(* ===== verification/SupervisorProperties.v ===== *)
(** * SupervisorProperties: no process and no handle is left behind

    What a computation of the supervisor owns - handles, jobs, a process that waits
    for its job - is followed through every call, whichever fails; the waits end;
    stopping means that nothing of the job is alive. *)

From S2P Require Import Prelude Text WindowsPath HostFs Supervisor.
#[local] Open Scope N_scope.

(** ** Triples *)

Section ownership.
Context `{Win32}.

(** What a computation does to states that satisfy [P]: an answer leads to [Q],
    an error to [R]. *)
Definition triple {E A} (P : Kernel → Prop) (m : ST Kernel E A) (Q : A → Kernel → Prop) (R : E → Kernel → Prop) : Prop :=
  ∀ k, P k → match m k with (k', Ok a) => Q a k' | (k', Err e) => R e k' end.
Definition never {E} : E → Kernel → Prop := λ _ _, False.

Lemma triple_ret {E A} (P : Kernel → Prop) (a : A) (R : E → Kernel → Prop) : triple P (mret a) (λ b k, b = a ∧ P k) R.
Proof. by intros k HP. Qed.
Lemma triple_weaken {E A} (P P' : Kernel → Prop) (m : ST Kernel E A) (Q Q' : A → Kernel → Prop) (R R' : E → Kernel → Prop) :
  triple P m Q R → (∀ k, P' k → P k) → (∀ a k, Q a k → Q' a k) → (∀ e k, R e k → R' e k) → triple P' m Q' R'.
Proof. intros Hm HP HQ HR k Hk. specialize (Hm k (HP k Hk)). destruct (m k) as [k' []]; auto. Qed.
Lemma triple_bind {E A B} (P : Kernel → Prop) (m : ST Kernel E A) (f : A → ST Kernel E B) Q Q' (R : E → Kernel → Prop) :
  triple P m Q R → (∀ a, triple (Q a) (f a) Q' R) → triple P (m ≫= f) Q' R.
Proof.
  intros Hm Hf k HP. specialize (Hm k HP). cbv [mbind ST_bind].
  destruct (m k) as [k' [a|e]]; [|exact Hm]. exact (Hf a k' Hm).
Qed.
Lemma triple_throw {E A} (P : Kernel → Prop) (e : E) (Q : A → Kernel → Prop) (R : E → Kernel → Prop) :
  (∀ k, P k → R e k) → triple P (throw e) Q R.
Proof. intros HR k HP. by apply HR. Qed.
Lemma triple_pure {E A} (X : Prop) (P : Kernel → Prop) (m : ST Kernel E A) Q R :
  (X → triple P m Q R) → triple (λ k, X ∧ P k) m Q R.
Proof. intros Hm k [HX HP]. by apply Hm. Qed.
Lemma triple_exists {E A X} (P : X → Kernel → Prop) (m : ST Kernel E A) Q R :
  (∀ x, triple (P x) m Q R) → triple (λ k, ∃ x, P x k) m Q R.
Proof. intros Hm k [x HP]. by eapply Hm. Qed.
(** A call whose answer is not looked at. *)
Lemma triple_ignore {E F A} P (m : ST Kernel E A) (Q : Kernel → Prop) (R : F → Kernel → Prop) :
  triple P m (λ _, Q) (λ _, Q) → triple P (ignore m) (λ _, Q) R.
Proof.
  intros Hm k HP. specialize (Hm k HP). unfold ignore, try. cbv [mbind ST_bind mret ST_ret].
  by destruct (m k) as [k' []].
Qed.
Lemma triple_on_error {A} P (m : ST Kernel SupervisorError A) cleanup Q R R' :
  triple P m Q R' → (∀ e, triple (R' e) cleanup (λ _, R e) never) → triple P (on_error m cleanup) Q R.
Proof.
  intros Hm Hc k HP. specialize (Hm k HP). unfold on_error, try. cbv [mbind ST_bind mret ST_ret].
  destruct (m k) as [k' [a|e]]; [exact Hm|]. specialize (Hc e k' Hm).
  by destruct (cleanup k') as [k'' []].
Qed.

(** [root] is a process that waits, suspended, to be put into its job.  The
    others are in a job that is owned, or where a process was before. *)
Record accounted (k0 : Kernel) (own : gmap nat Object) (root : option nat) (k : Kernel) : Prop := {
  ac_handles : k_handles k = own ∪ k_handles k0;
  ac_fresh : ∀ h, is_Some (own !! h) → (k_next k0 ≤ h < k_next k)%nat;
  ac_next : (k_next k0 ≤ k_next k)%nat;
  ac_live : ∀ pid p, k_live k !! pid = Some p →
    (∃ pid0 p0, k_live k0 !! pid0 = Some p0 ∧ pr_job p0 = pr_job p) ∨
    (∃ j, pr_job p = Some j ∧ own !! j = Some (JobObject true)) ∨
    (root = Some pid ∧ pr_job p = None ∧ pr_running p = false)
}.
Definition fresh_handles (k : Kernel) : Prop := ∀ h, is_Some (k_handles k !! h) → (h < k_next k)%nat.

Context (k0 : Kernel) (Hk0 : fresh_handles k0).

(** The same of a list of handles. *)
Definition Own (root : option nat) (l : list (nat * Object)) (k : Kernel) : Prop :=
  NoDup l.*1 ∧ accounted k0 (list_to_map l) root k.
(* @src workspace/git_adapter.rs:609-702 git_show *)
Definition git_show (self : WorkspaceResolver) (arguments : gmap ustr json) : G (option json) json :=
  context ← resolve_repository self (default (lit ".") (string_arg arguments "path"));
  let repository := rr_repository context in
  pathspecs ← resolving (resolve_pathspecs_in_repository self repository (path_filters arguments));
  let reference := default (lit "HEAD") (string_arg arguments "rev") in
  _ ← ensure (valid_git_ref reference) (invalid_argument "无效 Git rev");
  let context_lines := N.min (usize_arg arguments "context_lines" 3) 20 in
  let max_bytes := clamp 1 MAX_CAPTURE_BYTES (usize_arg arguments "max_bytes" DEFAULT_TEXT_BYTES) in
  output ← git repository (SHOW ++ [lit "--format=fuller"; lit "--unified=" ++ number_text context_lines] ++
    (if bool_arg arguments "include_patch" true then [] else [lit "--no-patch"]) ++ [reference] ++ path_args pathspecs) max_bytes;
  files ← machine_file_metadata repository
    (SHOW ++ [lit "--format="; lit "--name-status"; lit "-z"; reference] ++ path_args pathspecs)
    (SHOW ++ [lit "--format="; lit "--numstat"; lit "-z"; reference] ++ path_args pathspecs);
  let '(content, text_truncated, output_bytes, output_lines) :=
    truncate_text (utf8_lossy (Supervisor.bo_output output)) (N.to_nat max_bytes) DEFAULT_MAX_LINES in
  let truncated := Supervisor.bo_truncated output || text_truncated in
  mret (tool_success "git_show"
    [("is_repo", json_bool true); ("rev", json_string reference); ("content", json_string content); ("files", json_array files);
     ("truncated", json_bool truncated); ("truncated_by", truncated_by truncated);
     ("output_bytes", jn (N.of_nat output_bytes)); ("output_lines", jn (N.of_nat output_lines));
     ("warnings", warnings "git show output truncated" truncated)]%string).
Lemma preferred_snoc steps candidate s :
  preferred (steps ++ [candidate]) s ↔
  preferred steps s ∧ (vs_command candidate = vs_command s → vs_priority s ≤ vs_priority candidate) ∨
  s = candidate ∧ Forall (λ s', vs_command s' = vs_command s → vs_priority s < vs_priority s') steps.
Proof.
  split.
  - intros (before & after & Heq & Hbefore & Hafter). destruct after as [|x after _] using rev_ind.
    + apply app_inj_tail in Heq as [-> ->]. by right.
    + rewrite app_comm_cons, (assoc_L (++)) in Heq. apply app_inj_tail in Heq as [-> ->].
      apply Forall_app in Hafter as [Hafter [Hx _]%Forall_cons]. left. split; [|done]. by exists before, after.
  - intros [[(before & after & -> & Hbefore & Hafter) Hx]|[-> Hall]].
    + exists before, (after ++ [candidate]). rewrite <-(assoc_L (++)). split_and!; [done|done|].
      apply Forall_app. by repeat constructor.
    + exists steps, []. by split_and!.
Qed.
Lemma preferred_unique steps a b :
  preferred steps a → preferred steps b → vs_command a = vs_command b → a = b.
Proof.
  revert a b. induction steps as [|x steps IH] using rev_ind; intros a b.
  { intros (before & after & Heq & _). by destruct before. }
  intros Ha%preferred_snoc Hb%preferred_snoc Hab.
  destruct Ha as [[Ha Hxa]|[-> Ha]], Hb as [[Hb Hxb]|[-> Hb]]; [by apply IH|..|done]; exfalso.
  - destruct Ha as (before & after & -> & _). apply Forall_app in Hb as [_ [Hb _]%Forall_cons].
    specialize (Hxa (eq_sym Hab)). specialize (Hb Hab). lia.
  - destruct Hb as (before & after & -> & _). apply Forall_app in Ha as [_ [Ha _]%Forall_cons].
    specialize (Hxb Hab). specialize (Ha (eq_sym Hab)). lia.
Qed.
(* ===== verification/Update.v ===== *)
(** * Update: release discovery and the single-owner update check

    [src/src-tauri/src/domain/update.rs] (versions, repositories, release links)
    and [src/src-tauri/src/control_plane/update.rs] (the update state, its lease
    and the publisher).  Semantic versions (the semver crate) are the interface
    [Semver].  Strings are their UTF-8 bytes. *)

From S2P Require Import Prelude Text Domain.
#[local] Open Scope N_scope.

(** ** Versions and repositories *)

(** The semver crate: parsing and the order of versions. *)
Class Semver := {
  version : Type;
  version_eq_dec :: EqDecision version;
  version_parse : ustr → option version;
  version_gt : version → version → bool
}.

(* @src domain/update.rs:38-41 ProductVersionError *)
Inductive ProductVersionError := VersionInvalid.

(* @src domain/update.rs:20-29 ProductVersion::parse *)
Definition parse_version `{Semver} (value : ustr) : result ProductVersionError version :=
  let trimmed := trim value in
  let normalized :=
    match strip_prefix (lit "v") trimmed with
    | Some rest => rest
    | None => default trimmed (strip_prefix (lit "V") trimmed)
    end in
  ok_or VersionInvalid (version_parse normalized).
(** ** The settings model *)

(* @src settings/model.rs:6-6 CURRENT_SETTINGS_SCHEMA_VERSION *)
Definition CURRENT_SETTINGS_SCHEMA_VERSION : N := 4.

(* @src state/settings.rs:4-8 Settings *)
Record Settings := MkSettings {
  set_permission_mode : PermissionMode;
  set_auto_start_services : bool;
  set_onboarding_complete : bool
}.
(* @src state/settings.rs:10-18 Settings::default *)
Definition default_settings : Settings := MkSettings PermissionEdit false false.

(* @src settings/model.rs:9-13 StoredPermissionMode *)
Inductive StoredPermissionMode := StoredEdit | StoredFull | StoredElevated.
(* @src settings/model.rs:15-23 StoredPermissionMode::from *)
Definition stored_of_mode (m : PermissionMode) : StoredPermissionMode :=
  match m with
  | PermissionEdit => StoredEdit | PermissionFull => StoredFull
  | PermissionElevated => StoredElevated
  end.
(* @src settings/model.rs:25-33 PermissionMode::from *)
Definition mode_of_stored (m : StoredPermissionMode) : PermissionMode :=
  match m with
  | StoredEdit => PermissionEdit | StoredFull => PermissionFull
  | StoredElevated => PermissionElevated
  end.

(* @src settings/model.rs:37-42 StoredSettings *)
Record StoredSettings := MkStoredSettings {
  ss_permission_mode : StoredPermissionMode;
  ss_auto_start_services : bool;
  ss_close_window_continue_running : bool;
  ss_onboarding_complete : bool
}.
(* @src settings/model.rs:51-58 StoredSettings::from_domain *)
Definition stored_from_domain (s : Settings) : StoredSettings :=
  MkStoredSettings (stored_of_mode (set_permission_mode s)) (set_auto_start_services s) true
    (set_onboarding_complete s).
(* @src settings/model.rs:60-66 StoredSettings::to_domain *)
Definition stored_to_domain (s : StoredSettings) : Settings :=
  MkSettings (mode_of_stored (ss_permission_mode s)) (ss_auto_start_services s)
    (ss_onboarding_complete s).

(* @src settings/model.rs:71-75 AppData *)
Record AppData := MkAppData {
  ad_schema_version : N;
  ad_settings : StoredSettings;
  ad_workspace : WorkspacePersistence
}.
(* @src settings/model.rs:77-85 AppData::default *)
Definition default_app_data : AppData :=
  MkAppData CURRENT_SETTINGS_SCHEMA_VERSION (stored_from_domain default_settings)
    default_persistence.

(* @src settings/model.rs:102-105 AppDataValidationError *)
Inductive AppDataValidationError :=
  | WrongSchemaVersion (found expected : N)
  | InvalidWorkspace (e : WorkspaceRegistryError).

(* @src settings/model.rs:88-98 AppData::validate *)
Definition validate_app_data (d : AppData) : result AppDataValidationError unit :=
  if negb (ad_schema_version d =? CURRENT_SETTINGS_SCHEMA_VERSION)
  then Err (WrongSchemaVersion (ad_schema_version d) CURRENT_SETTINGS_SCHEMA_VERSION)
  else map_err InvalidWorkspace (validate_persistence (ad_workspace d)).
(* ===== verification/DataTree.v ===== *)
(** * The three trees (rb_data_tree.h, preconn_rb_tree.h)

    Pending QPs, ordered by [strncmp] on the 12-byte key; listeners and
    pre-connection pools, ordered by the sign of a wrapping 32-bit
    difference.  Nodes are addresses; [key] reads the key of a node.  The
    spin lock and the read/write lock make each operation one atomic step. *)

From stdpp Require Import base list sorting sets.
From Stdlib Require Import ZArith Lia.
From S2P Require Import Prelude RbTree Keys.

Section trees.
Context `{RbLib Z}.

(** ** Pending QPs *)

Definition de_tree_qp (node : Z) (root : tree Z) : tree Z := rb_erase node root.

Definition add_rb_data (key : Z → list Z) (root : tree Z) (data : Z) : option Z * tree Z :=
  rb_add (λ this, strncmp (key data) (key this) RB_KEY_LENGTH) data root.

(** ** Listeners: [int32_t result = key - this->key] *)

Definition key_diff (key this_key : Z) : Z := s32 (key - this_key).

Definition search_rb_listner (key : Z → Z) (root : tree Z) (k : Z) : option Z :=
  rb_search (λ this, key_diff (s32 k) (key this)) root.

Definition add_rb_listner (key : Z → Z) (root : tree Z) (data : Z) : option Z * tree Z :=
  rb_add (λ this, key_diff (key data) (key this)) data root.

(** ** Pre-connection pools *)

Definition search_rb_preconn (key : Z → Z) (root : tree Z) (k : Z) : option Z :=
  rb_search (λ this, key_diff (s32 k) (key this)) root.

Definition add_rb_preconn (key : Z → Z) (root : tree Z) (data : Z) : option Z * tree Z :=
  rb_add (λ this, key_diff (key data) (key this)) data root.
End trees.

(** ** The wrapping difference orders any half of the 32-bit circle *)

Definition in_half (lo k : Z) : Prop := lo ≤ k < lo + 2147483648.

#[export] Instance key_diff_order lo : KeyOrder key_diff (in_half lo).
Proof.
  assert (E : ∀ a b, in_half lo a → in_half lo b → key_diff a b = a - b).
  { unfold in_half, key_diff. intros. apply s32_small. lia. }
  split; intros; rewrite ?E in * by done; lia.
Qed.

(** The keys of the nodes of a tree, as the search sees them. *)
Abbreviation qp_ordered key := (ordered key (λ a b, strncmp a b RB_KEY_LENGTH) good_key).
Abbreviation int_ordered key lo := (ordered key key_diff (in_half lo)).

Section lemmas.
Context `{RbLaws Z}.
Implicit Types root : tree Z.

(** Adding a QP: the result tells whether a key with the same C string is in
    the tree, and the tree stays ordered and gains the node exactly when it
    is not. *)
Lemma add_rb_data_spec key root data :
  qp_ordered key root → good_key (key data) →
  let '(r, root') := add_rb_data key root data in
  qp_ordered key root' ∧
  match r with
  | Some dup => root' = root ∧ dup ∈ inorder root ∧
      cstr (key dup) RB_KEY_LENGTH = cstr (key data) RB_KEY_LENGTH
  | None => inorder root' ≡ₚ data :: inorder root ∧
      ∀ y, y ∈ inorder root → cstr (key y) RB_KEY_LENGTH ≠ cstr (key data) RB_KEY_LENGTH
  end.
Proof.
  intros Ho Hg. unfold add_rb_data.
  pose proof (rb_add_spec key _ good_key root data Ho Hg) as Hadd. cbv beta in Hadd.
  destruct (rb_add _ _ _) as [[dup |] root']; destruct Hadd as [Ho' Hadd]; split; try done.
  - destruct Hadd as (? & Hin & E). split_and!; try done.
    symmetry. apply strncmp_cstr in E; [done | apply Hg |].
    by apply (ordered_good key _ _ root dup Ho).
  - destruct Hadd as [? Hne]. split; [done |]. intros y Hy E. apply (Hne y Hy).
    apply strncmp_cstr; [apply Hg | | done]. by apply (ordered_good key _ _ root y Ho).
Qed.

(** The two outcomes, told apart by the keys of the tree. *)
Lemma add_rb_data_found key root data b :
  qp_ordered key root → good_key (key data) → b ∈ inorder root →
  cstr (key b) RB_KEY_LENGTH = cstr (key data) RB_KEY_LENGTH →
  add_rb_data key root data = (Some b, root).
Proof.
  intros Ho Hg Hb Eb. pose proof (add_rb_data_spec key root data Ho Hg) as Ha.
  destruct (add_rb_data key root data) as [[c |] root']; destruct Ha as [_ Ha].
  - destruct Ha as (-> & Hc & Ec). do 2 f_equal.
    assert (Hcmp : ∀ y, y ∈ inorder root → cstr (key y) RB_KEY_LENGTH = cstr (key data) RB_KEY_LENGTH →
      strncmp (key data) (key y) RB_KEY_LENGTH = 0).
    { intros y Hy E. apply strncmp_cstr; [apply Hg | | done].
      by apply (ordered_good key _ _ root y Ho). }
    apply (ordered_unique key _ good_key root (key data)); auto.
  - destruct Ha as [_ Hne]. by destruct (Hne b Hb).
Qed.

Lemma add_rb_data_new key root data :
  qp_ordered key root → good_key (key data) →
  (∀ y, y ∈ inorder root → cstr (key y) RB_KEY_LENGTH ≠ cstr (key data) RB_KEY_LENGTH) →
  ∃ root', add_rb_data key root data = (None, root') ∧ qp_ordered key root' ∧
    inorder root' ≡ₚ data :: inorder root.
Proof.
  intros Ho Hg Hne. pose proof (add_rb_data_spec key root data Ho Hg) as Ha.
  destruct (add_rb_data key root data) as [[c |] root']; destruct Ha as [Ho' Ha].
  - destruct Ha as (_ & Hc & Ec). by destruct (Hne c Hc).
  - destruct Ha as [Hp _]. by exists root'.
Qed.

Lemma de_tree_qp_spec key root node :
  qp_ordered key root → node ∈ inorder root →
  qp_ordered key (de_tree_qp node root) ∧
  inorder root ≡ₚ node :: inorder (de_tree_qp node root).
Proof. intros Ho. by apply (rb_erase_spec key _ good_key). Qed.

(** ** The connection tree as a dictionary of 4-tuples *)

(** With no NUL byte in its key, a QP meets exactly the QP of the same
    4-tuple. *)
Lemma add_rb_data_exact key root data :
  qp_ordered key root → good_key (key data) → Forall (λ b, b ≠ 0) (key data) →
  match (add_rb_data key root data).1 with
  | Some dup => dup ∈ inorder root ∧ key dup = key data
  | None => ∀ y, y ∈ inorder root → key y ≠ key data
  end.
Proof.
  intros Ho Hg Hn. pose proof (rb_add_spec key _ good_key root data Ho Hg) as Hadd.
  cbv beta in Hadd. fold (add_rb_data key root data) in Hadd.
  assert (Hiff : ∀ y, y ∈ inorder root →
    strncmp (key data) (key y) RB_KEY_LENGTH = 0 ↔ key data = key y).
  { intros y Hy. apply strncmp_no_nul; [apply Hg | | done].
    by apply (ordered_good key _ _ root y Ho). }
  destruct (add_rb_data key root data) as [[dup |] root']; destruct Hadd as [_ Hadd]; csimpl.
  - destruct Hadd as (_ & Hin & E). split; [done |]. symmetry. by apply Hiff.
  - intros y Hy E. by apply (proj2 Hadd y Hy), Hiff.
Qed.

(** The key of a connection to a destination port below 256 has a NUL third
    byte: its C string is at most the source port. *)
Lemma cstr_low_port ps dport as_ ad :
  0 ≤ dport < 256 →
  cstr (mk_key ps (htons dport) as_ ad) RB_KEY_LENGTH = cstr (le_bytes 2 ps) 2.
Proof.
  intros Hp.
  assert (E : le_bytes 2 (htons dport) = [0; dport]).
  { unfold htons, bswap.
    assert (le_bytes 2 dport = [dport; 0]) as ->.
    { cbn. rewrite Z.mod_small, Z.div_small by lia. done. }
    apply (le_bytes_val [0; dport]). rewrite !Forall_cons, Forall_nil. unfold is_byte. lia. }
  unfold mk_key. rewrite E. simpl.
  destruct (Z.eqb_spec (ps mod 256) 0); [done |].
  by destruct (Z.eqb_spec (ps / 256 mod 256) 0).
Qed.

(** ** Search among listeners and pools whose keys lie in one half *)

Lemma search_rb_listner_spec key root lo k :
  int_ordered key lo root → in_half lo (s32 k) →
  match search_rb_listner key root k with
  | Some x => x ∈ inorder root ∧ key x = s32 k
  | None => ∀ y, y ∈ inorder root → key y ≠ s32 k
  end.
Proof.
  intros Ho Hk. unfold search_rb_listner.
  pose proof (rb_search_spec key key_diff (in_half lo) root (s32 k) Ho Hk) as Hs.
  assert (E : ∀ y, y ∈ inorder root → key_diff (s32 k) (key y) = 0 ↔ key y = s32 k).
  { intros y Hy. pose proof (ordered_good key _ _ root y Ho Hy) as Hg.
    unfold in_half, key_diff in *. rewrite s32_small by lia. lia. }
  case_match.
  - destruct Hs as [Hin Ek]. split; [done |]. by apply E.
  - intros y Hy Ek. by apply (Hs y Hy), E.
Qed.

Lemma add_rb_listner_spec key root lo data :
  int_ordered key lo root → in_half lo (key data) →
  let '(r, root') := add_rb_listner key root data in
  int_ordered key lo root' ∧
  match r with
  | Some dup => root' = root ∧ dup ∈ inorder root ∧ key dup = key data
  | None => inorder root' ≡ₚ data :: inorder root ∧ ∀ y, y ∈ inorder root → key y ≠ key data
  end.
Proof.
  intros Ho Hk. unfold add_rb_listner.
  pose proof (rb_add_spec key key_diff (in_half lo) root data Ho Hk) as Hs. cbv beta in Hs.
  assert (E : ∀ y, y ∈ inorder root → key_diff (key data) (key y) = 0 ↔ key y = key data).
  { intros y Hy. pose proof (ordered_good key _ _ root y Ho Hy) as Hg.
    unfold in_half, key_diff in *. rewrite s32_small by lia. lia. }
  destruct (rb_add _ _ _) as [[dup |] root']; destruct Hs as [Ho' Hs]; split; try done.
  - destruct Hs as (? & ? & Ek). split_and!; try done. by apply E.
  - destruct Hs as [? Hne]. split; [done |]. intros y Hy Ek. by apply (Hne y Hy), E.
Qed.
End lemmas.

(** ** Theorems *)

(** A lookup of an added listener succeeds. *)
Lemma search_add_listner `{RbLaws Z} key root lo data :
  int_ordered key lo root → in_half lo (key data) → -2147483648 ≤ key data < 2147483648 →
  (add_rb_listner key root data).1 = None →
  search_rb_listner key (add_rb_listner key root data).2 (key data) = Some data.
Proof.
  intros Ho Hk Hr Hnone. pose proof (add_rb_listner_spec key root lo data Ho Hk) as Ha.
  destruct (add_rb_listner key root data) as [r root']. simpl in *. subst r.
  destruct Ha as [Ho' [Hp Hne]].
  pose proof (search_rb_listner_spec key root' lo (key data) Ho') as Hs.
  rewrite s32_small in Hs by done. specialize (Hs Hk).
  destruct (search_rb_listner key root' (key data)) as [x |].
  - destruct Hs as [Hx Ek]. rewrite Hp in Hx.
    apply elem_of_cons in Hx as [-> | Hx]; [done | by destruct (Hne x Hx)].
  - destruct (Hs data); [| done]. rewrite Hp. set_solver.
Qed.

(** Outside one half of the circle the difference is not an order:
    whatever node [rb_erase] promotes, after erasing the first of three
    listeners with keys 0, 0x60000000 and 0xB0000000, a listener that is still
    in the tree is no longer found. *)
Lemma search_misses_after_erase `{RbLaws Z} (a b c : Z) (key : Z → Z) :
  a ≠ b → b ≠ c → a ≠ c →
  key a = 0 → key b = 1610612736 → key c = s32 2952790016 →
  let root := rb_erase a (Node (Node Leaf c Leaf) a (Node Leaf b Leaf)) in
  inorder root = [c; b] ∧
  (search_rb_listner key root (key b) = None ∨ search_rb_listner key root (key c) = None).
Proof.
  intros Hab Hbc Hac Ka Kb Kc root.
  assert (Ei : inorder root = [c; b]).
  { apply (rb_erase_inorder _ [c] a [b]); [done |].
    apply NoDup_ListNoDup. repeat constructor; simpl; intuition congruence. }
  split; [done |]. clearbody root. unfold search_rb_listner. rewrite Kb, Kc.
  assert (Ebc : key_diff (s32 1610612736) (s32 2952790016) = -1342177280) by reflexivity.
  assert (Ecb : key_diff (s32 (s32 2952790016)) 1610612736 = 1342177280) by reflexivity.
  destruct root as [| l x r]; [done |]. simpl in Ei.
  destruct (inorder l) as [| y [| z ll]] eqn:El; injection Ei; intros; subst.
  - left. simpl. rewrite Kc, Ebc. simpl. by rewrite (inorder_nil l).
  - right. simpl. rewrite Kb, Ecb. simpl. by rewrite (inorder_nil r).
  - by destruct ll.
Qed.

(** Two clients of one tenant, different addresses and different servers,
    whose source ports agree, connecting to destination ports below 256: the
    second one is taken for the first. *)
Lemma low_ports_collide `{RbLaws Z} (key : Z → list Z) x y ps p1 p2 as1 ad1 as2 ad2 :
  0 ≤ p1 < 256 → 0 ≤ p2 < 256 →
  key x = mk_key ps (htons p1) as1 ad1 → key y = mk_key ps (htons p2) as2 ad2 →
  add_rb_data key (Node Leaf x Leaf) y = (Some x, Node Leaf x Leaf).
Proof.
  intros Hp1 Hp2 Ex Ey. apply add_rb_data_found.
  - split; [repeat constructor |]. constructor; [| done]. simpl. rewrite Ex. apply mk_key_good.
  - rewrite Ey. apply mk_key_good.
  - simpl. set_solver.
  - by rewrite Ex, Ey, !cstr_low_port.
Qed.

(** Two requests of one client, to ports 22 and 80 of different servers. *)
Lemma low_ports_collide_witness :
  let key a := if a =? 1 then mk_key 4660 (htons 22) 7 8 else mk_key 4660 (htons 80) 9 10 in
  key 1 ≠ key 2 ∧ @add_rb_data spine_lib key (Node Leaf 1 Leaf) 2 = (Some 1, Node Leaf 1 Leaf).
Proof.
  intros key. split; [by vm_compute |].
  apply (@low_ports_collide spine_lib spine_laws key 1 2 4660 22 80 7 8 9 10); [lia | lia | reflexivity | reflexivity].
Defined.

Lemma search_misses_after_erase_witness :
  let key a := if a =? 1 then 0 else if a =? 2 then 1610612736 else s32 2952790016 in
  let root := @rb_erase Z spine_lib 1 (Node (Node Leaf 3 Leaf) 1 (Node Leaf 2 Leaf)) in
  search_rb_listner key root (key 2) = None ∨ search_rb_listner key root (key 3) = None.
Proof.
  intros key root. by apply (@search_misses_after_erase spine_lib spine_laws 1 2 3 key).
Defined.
——————
» **PROBLEM REQUIREMENTS**: Using the listing above, gather each line that holds the string "servers" and copy it.

» **SOLVED PROBLEM**:
(** Two clients of one tenant, different addresses and different servers,
(** Two requests of one client, to ports 22 and 80 of different servers. *)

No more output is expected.